<<<<
(** * dump2png: a shallow embedding of [dump2png.c]

    The development follows the layout of the C file: the palette
    enumeration and its helpers ([atopal], [pal2chrs]), the colour mapping
    functions ([map_hues] ... [map_x86]), the row loop of [doimage], and
    the option handling and height computation of [main].

    Conventions.
    - An [unsigned char] is a [Z] in [0, 256); every store into an
      [unsigned char] object goes through [to_uchar], which writes the
      conversion (reduction modulo 256) out.
    - The input file and the input buffer [inbuf] hold [Byte.byte]s.
    - The [int] dimensions (width, height, skip, zoom) are [Z]s.  A
      product of [int]s is reduced to 32 bits ([int_mul]): signed overflow
      is undefined in C, and the compiled program wraps.
    - The data model is LP64: [int] has 32 bits, [unsigned long],
      [unsigned long long], [size_t] and [off_t] have 64.
    - Objects the C code reads before writing them ([last], [rgb], the
      fresh [inbuf]) start with a value supplied by the caller of the
      model.
    - The C library and libpng are collaborators: [getopt] is given by
      the options it returns, the file system and the allocator by the
      answers they give, [float] arithmetic by the IEEE 754 specification
      of the Standard Library. *)

From Stdlib Require Import ZArith List Bool Lia String Ascii Strings.Byte.
From Stdlib Require Import QArith Qround.
From Stdlib Require Import Floats.SpecFloat.
Import ListNotations.

Local Open Scope Z_scope.

(** ** Machine integers *)

Definition to_uchar (v : Z) : Z := v mod 256.
Definition to_ushort (v : Z) : Z := v mod 65536.
Definition to_ulong (v : Z) : Z := v mod 2 ^ 64.
Definition INT_MAX : Z := 2 ^ 31 - 1.
Definition INT_MIN : Z := - 2 ^ 31.

(** Conversion of an [unsigned char] value to a (signed) [char]. *)
Definition to_char (v : Z) : Z :=
  let u := to_uchar v in if u <? 128 then u else u - 256.

(** Two's complement reduction to [int]. *)
Definition to_int (v : Z) : Z := (v + 2 ^ 31) mod 2 ^ 32 - 2 ^ 31.

(** [a * b] on two [int]s. *)
Definition int_mul (a b : Z) : Z := to_int (a * b).

Definition LONG_MAX : Z := 2 ^ 63 - 1.
Definition LONG_MIN : Z := - 2 ^ 63.

Definition byte_val (b : byte) : Z := Z.of_N (Byte.to_N b).

Definition byte_of_Z (v : Z) : byte :=
  match Byte.of_N (Z.to_N (to_uchar v)) with
  | Some b => b
  | None => x00
  end.

(** ** The palette enumeration *)

Inductive palette_t : Type :=
  | GRAY | GRAY16B | GRAY32B | GRAY16L | GRAY32L
  | HUES | HUES6 | FHUES
  | COLOR | COLOR16 | COLOR32
  | RGB | DVI | X86.

(** [atopal]: [None] stands for the branch that prints
    "invalid palette. See USAGE (--help)." and calls [exit(3)]. *)
Definition atopal (opt : string) : option palette_t :=
  if String.eqb opt "gray" then Some GRAY
  else if String.eqb opt "gray16b" then Some GRAY16B
  else if String.eqb opt "gray32b" then Some GRAY32B
  else if String.eqb opt "gray16l" then Some GRAY16L
  else if String.eqb opt "gray32l" then Some GRAY32L
  else if String.eqb opt "hues" then Some HUES
  else if String.eqb opt "hues6" then Some HUES6
  else if String.eqb opt "fhues" then Some FHUES
  else if String.eqb opt "color" then Some COLOR
  else if String.eqb opt "color16" then Some COLOR16
  else if String.eqb opt "color32" then Some COLOR32
  else if String.eqb opt "rgb" then Some RGB
  else if String.eqb opt "dvi" then Some DVI
  else if String.eqb opt "x86" then Some X86
  else None.

Definition pal2chrs (pal : palette_t) : Z :=
  match pal with
  | RGB => 3
  | GRAY16B | GRAY16L | COLOR16 => 2
  | GRAY32B | GRAY32L | COLOR32 => 4
  | _ => 1
  end.

(** ** Colour mapping *)

(** The three channels of [rgb[3]] / of one pixel of the row buffer. *)
Definition rgb_t : Type := (Z * Z * Z)%type.

Definition black : rgb_t := (0, 0, 0).

(** Three stores into [unsigned char] cells. *)
Definition store3 (r g b : Z) : rgb_t := (to_uchar r, to_uchar g, to_uchar b).

Definition chan_R (p : rgb_t) : Z := fst (fst p).
Definition chan_G (p : rgb_t) : Z := snd (fst p).
Definition chan_B (p : rgb_t) : Z := snd p.

Definition map_hues (val : Z) : rgb_t :=
  let v := to_uchar val * 3 in
  if v <? 256 then store3 v 0 0
  else if v <? 512 then store3 0 (Z.rem v 256) 0
  else store3 0 0 (Z.rem v 256).

Definition map_fhues (val : Z) : rgb_t :=
  let v := to_uchar val * 6 in
  if v <? 256 then store3 v 0 0
  else if v <? 256 * 2 then store3 255 (Z.rem v 256) (Z.rem v 256)
  else if v <? 256 * 3 then store3 0 (Z.rem v 256) 0
  else if v <? 256 * 4 then store3 (Z.rem v 256) 255 (Z.rem v 256)
  else if v <? 256 * 5 then store3 0 0 (Z.rem v 256)
  else store3 (Z.rem v 256) (Z.rem v 256) 255.

Definition map_hues6 (val : Z) : rgb_t :=
  let v := to_uchar val * 6 in
  if v <? 256 then store3 v 0 0
  else if v <? 256 * 2 then store3 0 (Z.rem v 256) 0
  else if v <? 256 * 3 then store3 0 0 (Z.rem v 256)
  else if v <? 256 * 4 then store3 0 (Z.rem v 256) (Z.rem v 256)
  else if v <? 256 * 5 then store3 (Z.rem v 256) 0 (Z.rem v 256)
  else store3 (Z.rem v 256) (Z.rem v 256) 0.

Definition map_color16 (arg : Z) : rgb_t :=
  let val := to_ushort arg in
  store3 (Z.shiftr (Z.land val 0xfc00) 8)
         (Z.shiftr (Z.land val 0x03c0) 2)
         (Z.shiftl (Z.land val 0x001f) 3).

Definition map_color32 (arg : Z) : rgb_t :=
  let val := to_ulong arg in
  store3 (Z.shiftr (Z.land val 0xff000000) 24)
         (Z.shiftr (Z.land val 0x001fe000) 13)
         (Z.shiftr (Z.land val 0x000001fe) 1).

Definition c2v_binary (c : Z) : Z :=
  let c := to_uchar c in
  if c =? 0x01 then 0xff
  else if c =? 0x02 then 0xcf
  else if c =? 0x03 then 0xaf
  else 0.

(** The parameter of [c2v_english] is a plain [char]; the letters are
    their ASCII codes. *)
Definition c2v_english (c : Z) : Z :=
  let c := to_char c in
  if c =? 101 (* 'e' *) then 0xff
  else if c =? 116 (* 't' *) then 0xcf
  else if c =? 97 (* 'a' *) then 0xaf
  else 0.

Definition c2v_x86 (c : Z) : Z :=
  let c := to_uchar c in
  if c =? 0x8b then 0xff       (* movl *)
  else if c =? 0xe8 then 0xcf  (* call *)
  else if c =? 0x85 then 0xaf  (* testl *)
  else 0.

Definition map_x86 (c : Z) : rgb_t :=
  let c := to_uchar c in
  let r := to_uchar (c2v_x86 c) in
  let g := to_uchar (c2v_english c) in
  let b := to_uchar (c2v_binary c) in
  (* default to grayscale *)
  if r + g + b =? 0 then store3 c c c else (r, g, b).

Definition BYTE_MASK : Z := 0xfe.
>>>>
Task to carry out:
Beginning with the first line above, could you copy every line exactly, up to and including the one with "From Stdlib Require Import Floats.SpecFloat."?

Solution:
(** * dump2png: a shallow embedding of [dump2png.c]

    The development follows the layout of the C file: the palette
    enumeration and its helpers ([atopal], [pal2chrs]), the colour mapping
    functions ([map_hues] ... [map_x86]), the row loop of [doimage], and
    the option handling and height computation of [main].

    Conventions.
    - An [unsigned char] is a [Z] in [0, 256); every store into an
      [unsigned char] object goes through [to_uchar], which writes the
      conversion (reduction modulo 256) out.
    - The input file and the input buffer [inbuf] hold [Byte.byte]s.
    - The [int] dimensions (width, height, skip, zoom) are [Z]s.  A
      product of [int]s is reduced to 32 bits ([int_mul]): signed overflow
      is undefined in C, and the compiled program wraps.
    - The data model is LP64: [int] has 32 bits, [unsigned long],
      [unsigned long long], [size_t] and [off_t] have 64.
    - Objects the C code reads before writing them ([last], [rgb], the
      fresh [inbuf]) start with a value supplied by the caller of the
      model.
    - The C library and libpng are collaborators: [getopt] is given by
      the options it returns, the file system and the allocator by the
      answers they give, [float] arithmetic by the IEEE 754 specification
      of the Standard Library. *)

From Stdlib Require Import ZArith List Bool Lia String Ascii Strings.Byte.
From Stdlib Require Import QArith Qround.
From Stdlib Require Import Floats.SpecFloat.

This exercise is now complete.